Last year was shocking
So even though the recent drop in US equities has been eye-watering, the reality is that we are reverting back to historical averages. Instead, it was always the super-smooth ascent of US equities last year that was shocking. That ascent saw 12m returns reach over 20% by early January this year and the Sharpe ratio reaching a whopping 3.5 (see chart below). That’s a return Warren Buffett would be proud of, but anyone long an S&P500 ETF would have achieved. But with the recent drop, we can now see what separates Buffett from the rest of us.

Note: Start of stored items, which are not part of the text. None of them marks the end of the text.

(* ===== verification/DependencyGraph.v ===== *)
(** * The dependsOn graph (pkg/orchestrator/depgraph.go)

    [dependencyGraph] keeps the same-kind dependsOn edges and, incrementally,
    the set of resources that sit on a dependency cycle, each with the cycle it
    is reported under.  Every operation runs under the graph's mutex for its
    whole body, so an operation is one atomic state transformer; Go's map
    iteration order is the order of [elements], on which no result depends
    except through the sorted traversals, which are modelled as written.

    The abstract specification is [on_cycle]: a from-scratch definition of
    cycle membership.  [graph_ok] states that the cached failures are exactly
    it, and [ReplaceEdges] is shown to preserve it. *)

From S2P Require Import Prelude Resource.

Abbreviation NR := NamedResource (only parsing).

(** A [dependencyCycle] is immutable after publication and the paths of
    distinct cycles are distinct, so the pointer is its path; [None] is the nil
    pointer a freshly marked member holds until it is revalidated. *)
Record dependencyGraph := mkGraph {
  outEdges : gmap NR (gset NR);
  failed : gmap NR (option (list NR));
}.

Definition newDependencyGraph : dependencyGraph := mkGraph ∅ ∅.

(** [outEdges[src]], the empty set when absent. *)
Definition out (oe : gmap NR (gset NR)) (src : NR) : gset NR := default ∅ (oe !! src).

(** [len(g.outEdges[dst]) == 0]. *)
Definition terminal (oe : gmap NR (gset NR)) (dst : NR) : bool := bool_decide (out oe dst = ∅).

Definition edgeSetEqual (oldSet : gset NR) (deps : list NR) : bool :=
  forallb (λ d, bool_decide (d ∈ oldSet)) deps &&
  forallb (λ k, bool_decide (k ∈ deps)) (elements oldSet).

Definition sortedNeighbors (edges : gset NR) : list NR := sort_by compare (elements edges).

(** ** Does a new edge of [id] close a cycle? *)

(** The seeding loop over [outEdges[id]]; [None] is the early [return true]. *)
Fixpoint seed_new (oe : gmap NR (gset NR)) (id : NR) (oldSet : gset NR) (dsts : list NR)
    (seen : gset NR) (queue : list NR) : option (gset NR * list NR) :=
  match dsts with
  | [] => Some (seen, queue)
  | dst :: rest =>
      if bool_decide (dst ∈ oldSet) || terminal oe dst then seed_new oe id oldSet rest seen queue
      else if bool_decide (dst = id) then None
      else seed_new oe id oldSet rest ({[dst]} ∪ seen) (queue ++ [dst])
  end.
Lemma failed_store_ok : store_ok failed_store.
Proof.
  intros x. unfold failed_store.
  destruct (UpdateFailure _ _ _ _ _) as [[s' ev]|] eqn:E; [|apply empty_store_ok].
  apply setCondition_inv in E as (r & ch & Hset & -> & _). cbn [fst from_option].
  rewrite record_of_set. destruct (decide (x = hr_app)); [|apply empty_store_ok].
  refine (setConditionLocked_ok _ _ _ _ _ _ _ (empty_store_ok hr_app) _ Hset). unfold is_int64; lia.
Qed.

Lemma UpdateStatus_readback_witness :
  ∃ s' ev i, UpdateStatus true hr_app (ApplyingStatus 3) empty_store = Some (s', ev) ∧
    GetStatus s' hr_app = Some i ∧ StatusInfo_String i = StatusInfo_String (ApplyingStatus 3).
Proof.
  eexists _, _. assert (UpdateStatus true hr_app (ApplyingStatus 3) empty_store = Some _) as H
    by reflexivity.
  destruct (UpdateStatus_readback true hr_app (ApplyingStatus 3) empty_store _ _
    empty_store_ok ltac:(vm_compute; split; [discriminate|reflexivity]) H) as (_ & Hi & _).
  destruct (Hi (not_elem_of_empty hr_app)) as (i & Hg & _ & _ & Hs & _).
  exists i. split; [exact H|]. split; [exact Hg|exact Hs].
Defined.

Lemma UpdateFailure_retained_witness :
  ∃ s' ev, UpdateFailure true hr_app "another text" (Some db_failed) failed_store = Some (s', ev) ∧
    ev = None.
Proof.
  eexists _, _.
  assert (UpdateFailure true hr_app "another text" (Some db_failed) failed_store = Some _) as H
    by reflexivity.
  split; [exact H|].
  eapply (UpdateFailure_retained true hr_app "another text" db_failed _ failed_store _ _ _
    failed_store_ok); [| | | | |exact H]; reflexivity.
Defined.
Lemma adjust_counting base u occ from to : (∀ k g, 0 ≤ base k g)%Z → (∀ x, x ∈ occ → 0 ≤ x.2)%Z → counting (plus base (total (shown_as from occ))) u →
  ∃ u', adjustNameOccurrences u occ from to = Some u' ∧ counting (plus base (total (shown_as to occ))) u'.
Proof.
  revert base u. induction occ as [| [raw c] occ IH]; intros base u Hb Hc Hu; [by exists u |]. cbn [adjustNameOccurrences]. pose proof (Hc (raw, c) ltac:(by left)) as Hcr. cbn in Hcr. assert (∀ x, x ∈ occ → 0 ≤ x.2)%Z as Hc' by (intros x Hx; apply Hc; by right).
  set (base' := add base (shown to raw) c). assert (∀ k g, 0 ≤ base' k g)%Z as Hb' by (intros k g; unfold base', add; specialize (Hb k g); case_bool_decide; lia).
  assert (∀ v, counting (plus base' (total (shown_as from occ))) v → ∃ u', adjustNameOccurrences v occ from to = Some u' ∧ counting (plus base (total (shown_as to ((raw, c) :: occ)))) u') as Hrest.
  { intros v Hv. destruct (IH base' v Hb' Hc' Hv) as (u' & He & Hu'). exists u'. split; [done |]. eapply counting_ext, Hu'. intros k g. unfold plus, base', add, shown_as. cbn [map fst snd]. rewrite total_cons. lia. }
  assert (∀ k g, 0 ≤ total (shown_as from occ) k g)%Z as Ht by (intros k g; apply total_nonneg; intros x (y & -> & Hy)%list_elem_of_fmap; exact (Hc' y Hy)).
  case_bool_decide as Hne.
  - set (f := plus base (total (shown_as from ((raw, c) :: occ)))) in *. assert (0 ≤ f (Kind (shown from raw)) (Group (shown from raw)) + - c)%Z as H0.
    { unfold f, plus, shown_as. cbn [map fst snd]. rewrite total_cons, bool_decide_true by done. specialize (Hb (Kind (shown from raw)) (Group (shown from raw))). specialize (Ht (Kind (shown from raw)) (Group (shown from raw))). unfold shown_as in Ht. lia. }
    destruct (update_counting f u (shown from raw) (- c) Hu H0) as (u1 & -> & H1). cbn [mbind option_bind]. pose proof (cn_nonneg _ _ H1 (Kind (shown to raw)) (Group (shown to raw))).
    destruct (update_counting _ u1 (shown to raw) c H1 ltac:(lia)) as (u2 & -> & H2). cbn [mbind option_bind]. apply Hrest. eapply counting_ext, H2. intros k g. unfold f, base', plus, add, shown_as. cbn [map fst snd]. rewrite total_cons. repeat case_bool_decide; lia.
  - cbn [mbind option_bind]. apply Hrest. eapply counting_ext, Hu. intros k g. assert (add (λ _ _, 0%Z) (shown from raw) c k g = add (λ _ _, 0%Z) (shown to raw) c k g) as He by (by rewrite Hne).
    unfold base', plus, add, shown_as in *. cbn [map fst snd]. rewrite total_cons. lia.
Qed.
End updates.
Lemma AddWarning_first_seen_witness :
  (foldl (λ s w, AddWarning encode_list encode_resources w s) (mkCollected ∅ [])
     [sample_warning "Other" ["k"]; sample_warning "Other" []; sample_warning "Other" ["k"]]).(warnOrder)
  = first_seen [sample_warning "Other" ["k"]; sample_warning "Other" []; sample_warning "Other" ["k"]].
Proof.
  exact (AddWarning_first_seen encode_list encode_resources _ encode_list_inj encode_resources_inj
           encode_list_nonempty (λ l, encode_list_nonempty _)).
Defined.
(* ===== verification/Scope.v ===== *)
(** The scope of a projection: src/pkg/selection/scope.go ([requiredClosure] and the walks
    below it), with the ancestry of snapshot.go and project.go.

    A comparison projects two completed runs.  A restricted request answers only for what
    its roots need: the selected resources, what they render, and from there upwards the
    producers and the required inputs of each.  Here are that closure and the search for
    an unavailable ancestor, over the membership, the productions and the statuses of a
    run's store.  The order in which Go ranges over a map is a parameter. *)

From stdpp Require Import fin_maps.
From S2P Require Import Prelude Closure Resource Membership Productions StoreStatus Decision.

(** ** Snapshots *)

Section scope.
Context {O : Type} (Named : O → NamedResource) (hash : NamedResource → N).
Context (range : gset NamedResource → list NamedResource).

Notation record_index := (gmap NamedResource DiscoveryRecord).

(** The facts of a [Snapshot] and of its [selectionSide] that scoping reads.
    [accepted_inputs] holds, by origin, whether the reads of its accepted assessment are
    valid, and its inputs with whether each is required. *)
Record side := mkSide {
  sd_Store : Membership.Store (O := O);
  sd_conditions : StoreStatus.Store;
  sd_accepted : gmap NamedResource (bool * list (NamedResource * bool));
  sd_Index : option record_index;
  sd_heap : Decision.heap;
  sd_Decision : option Decision;
  sd_Producer : NamedResource; sd_Key : NamedResource;
  sd_Failed : gmap NamedResource StatusInfo;
  sd_roots : list NamedResource;
  sd_namespaces : option (gset string);
}.

Definition Lookup (index : option record_index) (id : NamedResource) : DiscoveryRecord :=
  default Membership.no_record (index ≫= λ i, i !! id).

Definition records (index : option record_index) : list NamedResource :=
  match index with Some i => range (dom i) | None => [] end.

(** [RequiredInputs]. *)
Definition RequiredInputs (s : side) (id : NamedResource) : list NamedResource :=
  match s.(sd_accepted) !! id with
  | Some (true, inputs) => map fst (filter (λ i, i.2 = true) inputs)
  | _ => []
  end.

Definition parentOf (s : side) (id : NamedResource) : option NamedResource :=
  let record := Lookup s.(sd_Index) id in
  if bool_decide (record.(Parent) ≠ no_resource) then Some record.(Parent)
  else RenderedParent Named s.(sd_Store) id s.(sd_Index).
Lemma control_step l r c : c ∈ scope.(Contributions) → controlled_ok l r → controlled_ok (l ++ [c]) (controlContribution scope r c).
Proof.
  intros Hc [He Hw Hr].
  assert (∀ f, f ∈ held_all (l ++ [c]) ↔ f ∈ held_all l ∨ f ∈ held c) as Hall.
  { intros f. unfold held_all. rewrite map_app, concat_app, elem_of_app. cbn. by rewrite app_nil_r. }
  unfold controlContribution. destruct (negb (Unshared c) && Controlled (Traversal r c)) eqn:Eg.
  - apply andb_true_iff in Eg as [Hu%negb_true_iff Hk].
    assert (∀ f, f ∈ held c → f ∈ held_all l) as Hin.
    { intros f Hf. unfold held in Hf. apply elem_of_concat_map in Hf as (v & Hv & Hf). apply (Hw c v f); [done.. |]. by eapply held_files. }
    split; [intros f; rewrite He; apply decide_ext; rewrite Hall; specialize (Hin f); tauto | | done].
    intros c' v f. rewrite Hall. intros. left. by apply (Hw c' v f).
  - set (b0 := negb (bool_decide (c_Owner c = no_resource)) && negb (MembershipOnly c && Declared scope (c_Source c))).
    pose proof (control_visits c c.(Visits) b0 r) as Hv. cbv zeta in Hv.
    destruct (foldl _ (b0, r) (Visits c)) as [b r']. destruct Hv as ((Hwk & _) & He' & Hb).
    assert (∀ f, Eligibility r' f = if decide (f ∈ held_all (l ++ [c])) then RootInactive else RootUnknown) as Hel.
    { intros f. rewrite He', He. fold (held c). destruct (decide (f ∈ held c)) as [Hh | Hh].
      - rewrite (decide_True (P := f ∈ held_all (l ++ [c]))) by (rewrite Hall; by right). by destruct (decide (f ∈ held_all l)).
      - apply decide_ext. rewrite Hall. tauto. }
    assert (∀ c', Traversal r' c' = Traversal r c') as Ht by (intros c'; unfold Traversal; by rewrite Hwk).
    destruct (b && negb (Unshared c)) eqn:Es.
    + apply andb_true_iff in Es as [-> Hu%negb_true_iff]. split; [done | |].
      * intros c' v f Hc' Hu'. unfold Traversal. cbn [SetTraversal walks]. destruct (decide (context c' = context c)) as [Hx | Hx].
        -- intros _ Hv Hf. rewrite Hall. right. rewrite (Hshares c' c Hc' Hc Hu' Hu Hx) in Hv. unfold held. apply elem_of_concat_map.
           exists v. split; [done |]. by rewrite Hb.
        -- rewrite lookup_insert_ne by done. fold (Traversal r' c'). rewrite Ht, Hall. intros. left. by apply (Hw c' v f).
      * intros c'. unfold Traversal. cbn [SetTraversal walks]. destruct (decide (context c' = context c)) as [Hx | Hx].
        -- rewrite Hx, lookup_insert_eq. apply Hr.
        -- rewrite lookup_insert_ne by done. fold (Traversal r' c'). rewrite Ht. apply Hr.
    + split; [done | | intros c'; rewrite Ht; apply Hr]. intros c' v f. rewrite Ht, Hall. intros. left. by apply (Hw c' v f).
Qed.

Lemma control_all r : controlled_ok scope.(Contributions) (foldl (controlContribution scope) (ResetStatic r) scope.(Contributions)).
Proof.
  enough (∀ l k, k ++ l = scope.(Contributions) → ∀ r, controlled_ok k r → controlled_ok scope.(Contributions) (foldl (controlContribution scope) r l)) as H.
  { apply (H _ []); [done |]. split; [intros f; by rewrite decide_False by apply not_elem_of_nil | done | done]. }
  induction l as [| c l IH]; intros k Hk r0 H0; [rewrite app_nil_r in Hk; by subst k |]. cbn [foldl].
  apply (IH (k ++ [c])); [by rewrite <- app_assoc |]. apply control_step; [| done]. rewrite <- Hk, elem_of_app. right. by left.
Qed.

(** What a file is seeded with, from its state after the control of owners. *)
Definition seeded (e : RootEligibility) (file : string) : RootEligibility :=
  let doc := scope.(Document) file in
  if bool_decide (scope.(PlainEntry) ≠ "") && bool_decide (Dir file = scope.(PlainEntry)) && doc.(Loaded) &&
     negb (scope.(Terminal) file)
  then max_e RootEligible e
  else if bool_decide (e = RootUnknown) && doc.(ObjectsKnown) && bool_decide (scope.(DirectoryFile) (Dir file) = "") &&
          negb (scope.(Terminal) file)
  then seed_state scope file else e.

Lemma seed_step r file : same_rest r (seed_file scope r file) ∧
  ∀ f, Eligibility (seed_file scope r file) f = if decide (f = file) then seeded (Eligibility r f) f else Eligibility r f.
Proof.
  unfold seed_file, seeded.
  destruct (bool_decide (PlainEntry scope ≠ "") && bool_decide (Dir file = PlainEntry scope) && Loaded (Document scope file) && negb (Terminal scope file)) eqn:E1.
  - pose proof (markFile_spec r file RootEligible) as Hm. destruct (markFile r file RootEligible) as [b r']. destruct Hm as (_ & Hs & He).
    split; [done |]. intros f. cbn [snd]. rewrite He. destruct (decide (f = file)) as [-> |]; [by rewrite E1 | done].
  - destruct (bool_decide (Eligibility r file = RootUnknown)) eqn:E2; cbn [negb orb andb].
    2: { split; [by repeat split |]. intros f. destruct (decide (f = file)) as [-> |]; [by rewrite E1, E2 | done]. }
    destruct (ObjectsKnown (Document scope file)) eqn:E3; cbn [negb].
    2: { split; [by repeat split |]. intros f. destruct (decide (f = file)) as [-> |]; [by rewrite E1, E2, E3 | done]. }
    destruct (bool_decide (DirectoryFile scope (Dir file) = "")) eqn:E4; cbn [negb orb].
    2: { split; [by repeat split |]. intros f. destruct (decide (f = file)) as [-> |]; [by rewrite E1, E2, E3, E4 | done]. }
    destruct (Terminal scope file) eqn:E5.
    { split; [by repeat split |]. intros f. destruct (decide (f = file)) as [-> |]; [by rewrite E5, E1, E2, E3, E4 | done]. }
    pose proof (markFile_spec r file (seed_state scope file)) as Hm. destruct (markFile r file (seed_state scope file)) as [b r']. destruct Hm as (_ & Hs & He).
    split; [done |]. intros f. cbn [snd]. rewrite He. destruct (decide (f = file)) as [-> |]; [| done].
    rewrite E5, E1, E2, E3, E4. cbn [andb negb]. apply bool_decide_eq_true in E2. rewrite E2. unfold seed_state. by destruct (existsb _ _).
Qed.
Lemma rootAncestor_spec ev owner : ∃ b, rootAncestor ev owner = Some b ∧ (b = true ↔ descends ev owner).
Proof.
  unfold rootAncestor.
  apply (loop_spec (ancestry_step ev) (climbing ev owner) (λ st, ancestry_fuel ev - st.2) (λ b, b = true ↔ descends ev owner)).
  - intros [pending i] st [Hst Hnd Hre Hsub Hdone]. unfold ancestry_step. cbn [fst snd] in *. destruct (pending !! i) as [id |] eqn:El; [| done].
    pose proof (add_ancestors_spec (ev_Identity ev) (materialized_by ev id) pending Hnd) as Hadd.
    destruct (add_ancestors _ _ _) as [pending' | b]; [| done]. intros [= <-]. destruct Hadd as (Ht & Hnd' & [new ->] & Hin). split.
    + split; cbn [fst snd].
      * apply elem_of_app. by left.
      * done.
      * intros x [Hx | [Hx Hz]]%Hin; [by apply Hre |]. eapply rtc_r; [apply Hre; by eapply list_elem_of_lookup_2 | by split].
      * intros x [Hx | [Hx Hz]]%Hin; [by apply Hsub |]. right. by eapply materialized_by_sub.
      * intros j x Hj Hlt. destruct (decide (j = i)) as [-> | Hne].
        -- rewrite (lookup_app_l_Some _ _ _ _ El) in Hj. injection Hj as <-. split; [done |]. intros y [Hy Hz]. apply Hin. by right.
        -- assert (pending !! j = Some x) as Hj'.
           { rewrite lookup_app_l in Hj; [done |]. apply lookup_lt_Some in El. lia. }
           destruct (Hdone j x Hj') as [H1 H2]; [lia |]. split; [done |]. intros y Hy. apply elem_of_app. left. by apply H2.
    + cbn [snd]. apply lookup_lt_Some in El. assert (length pending ≤ ancestry_fuel ev); [| lia].
      rewrite <- all_materializers_length. apply (submseteq_length pending (owner :: all_materializers ev)). by apply NoDup_submseteq.
  - intros [pending i] b [Hst Hnd Hre Hsub Hdone]. unfold ancestry_step. cbn [fst snd] in *. destruct (pending !! i) as [id |] eqn:El.
    + pose proof (add_ancestors_spec (ev_Identity ev) (materialized_by ev id) pending Hnd) as Hadd.
      destruct (add_ancestors _ _ _) as [| b']; [done |]. intros [= <-]. destruct Hadd as [-> Hid]. split; [| done]. intros _.
      exists id. split; [apply Hre; by eapply list_elem_of_lookup_2 | done].
    + intros [= <-]. split; [done |]. intros (a & Ha & Hid). exfalso. apply lookup_ge_None in El.
      assert (∀ x, x ∈ pending → ev_Identity ev ∉ materialized_by ev x ∧ ∀ y, materializes ev x y → y ∈ pending) as Hcl.
      { intros x [j Hj]%list_elem_of_lookup. apply (Hdone j x Hj). apply lookup_lt_Some in Hj. lia. }
      assert (a ∈ pending) as Hap; [| by destruct (Hcl a Hap)].
      clear Hid Hre Hsub. induction Ha as [| x y z Hxy _ IH]; [done |]. apply IH. by destruct (Hcl x Hst) as [_ ?]; auto.
  - split; cbn [fst snd].
    + by left.
    + apply NoDup_singleton.
    + intros x ->%list_elem_of_singleton. reflexivity.
    + intros x ->%list_elem_of_singleton. by left.
    + intros j x _ Hj. lia.
  - cbn [snd]. lia.
Qed.

(** ** The owner of a captured root *)

Definition local_peer (ev : RootEvidence) (owner : NamedResource) : bool :=
  let scope := ev.(ev_Scope) in
  let group := default [] (scope.(sf_Claims) !! scope.(sf_Claim)) in
  (KindInfoOf ev.(ev_Identity)).(Structural) && scope.(sf_Application) && scope.(sf_LocalApplication) && bool_decide (owner ∈ group) &&
  existsb (λ peer, bool_decide (peer = ev.(ev_Identity)) || selfClaim peer ev.(ev_Record).(rr_Authored) scope.(sf_Records)) group.

(** [owner] descends from the root, or shares its local claim. *)
Definition peer (ev : RootEvidence) (owner : NamedResource) : Prop :=
  (KindInfoOf ev.(ev_Identity)).(Resource.Parent) = true ∧ descends ev owner ∨ local_peer ev owner = true.

Lemma publicRootPeer_spec ev owner : ∃ b, publicRootPeer ev owner = Some b ∧ (b = true ↔ peer ev owner).
Proof.
  unfold publicRootPeer, peer, local_peer. destruct (rootAncestor_spec ev owner) as (b & -> & Hb).
  destruct (Resource.Parent _), b; cbn [mbind option_bind]; [exists true; tauto | | |];
    (destruct (Structural _), (sf_Application _), (sf_LocalApplication _); cbn [negb orb andb]; eexists; (split; [reflexivity |]); rewrite <- ?Hb; naive_solver).
Qed.

Lemma first_owner_spec {A} (check : A → option (option NamedResource)) (good : A → NamedResource → Prop) l :
  (∀ x, x ∈ l → ∃ r, check x = Some r ∧ ∀ o, r = Some o ↔ good x o) →
  ∃ o, first_owner check l = Some o ∧ ((∃ x, x ∈ l ∧ good x o) ∨ o = no_resource ∧ ∀ x o, x ∈ l → ¬ good x o).
Proof.
  intros H. induction l as [| x l IH]; [exists no_resource; split; [done |]; right; split; [done |]; by intros x o ?%elem_of_nil |].
  cbn [first_owner]. destruct (H x) as (r & -> & Hr); [by left |]. cbn [mbind option_bind]. destruct r as [o |].
  - exists o. split; [done |]. left. exists x. split; [by left | by apply Hr].
  - destruct IH as (o & Ho & [(y & Hy & Hg) | [Hn Hall]]); [intros y Hy; apply H; by right | |]; exists o; (split; [done |]).
    + left. exists y. split; [by right | done].
    + right. split; [done |]. intros y o' Hy. apply elem_of_cons in Hy as [-> | Hy]; [| by apply Hall]. intros Hg. by apply Hr in Hg.
Qed.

Previous surges, see lower subsequent returns
The last time we saw a similarly high peak Sharpe ratio of 3.5 or higher was all the way back in late 1995. After that peak, returns fell, and volatility rose. The good news was that the Sharpe ratio stayed positive for a while. Over the subsequent 1y after the peak, the Sharpe ratio averaged 1.9, and the subsequent 3 years after the peak, it averaged 1.5 (see chart below).
That was of course the dot-com boom phase.
1960s also saw negative years after surges
Outside of that episode, we have to go back to the 1960s to see similarly high Sharpe ratios of 3.5 or higher being achieved. The most obvious difference to the 1995 phase was the large swings seen in the Sharpe ratio from positive to negative over that decade. Indeed, we saw the worst loss in Sharpe ratio terms in that period. Naturally the subsequent 1y and 3y averages after the peaks were also much lower than what we saw after the 1995 peak.
The bottom line is that we need to re-centre our US stock return expectations – low vol/high returns like 2017 are unlikely to be seen again. US stocks normally only beat cash by 3%-5% and volatility is higher. And if the 1960s are anything to go by then negative years soon follow high peaks.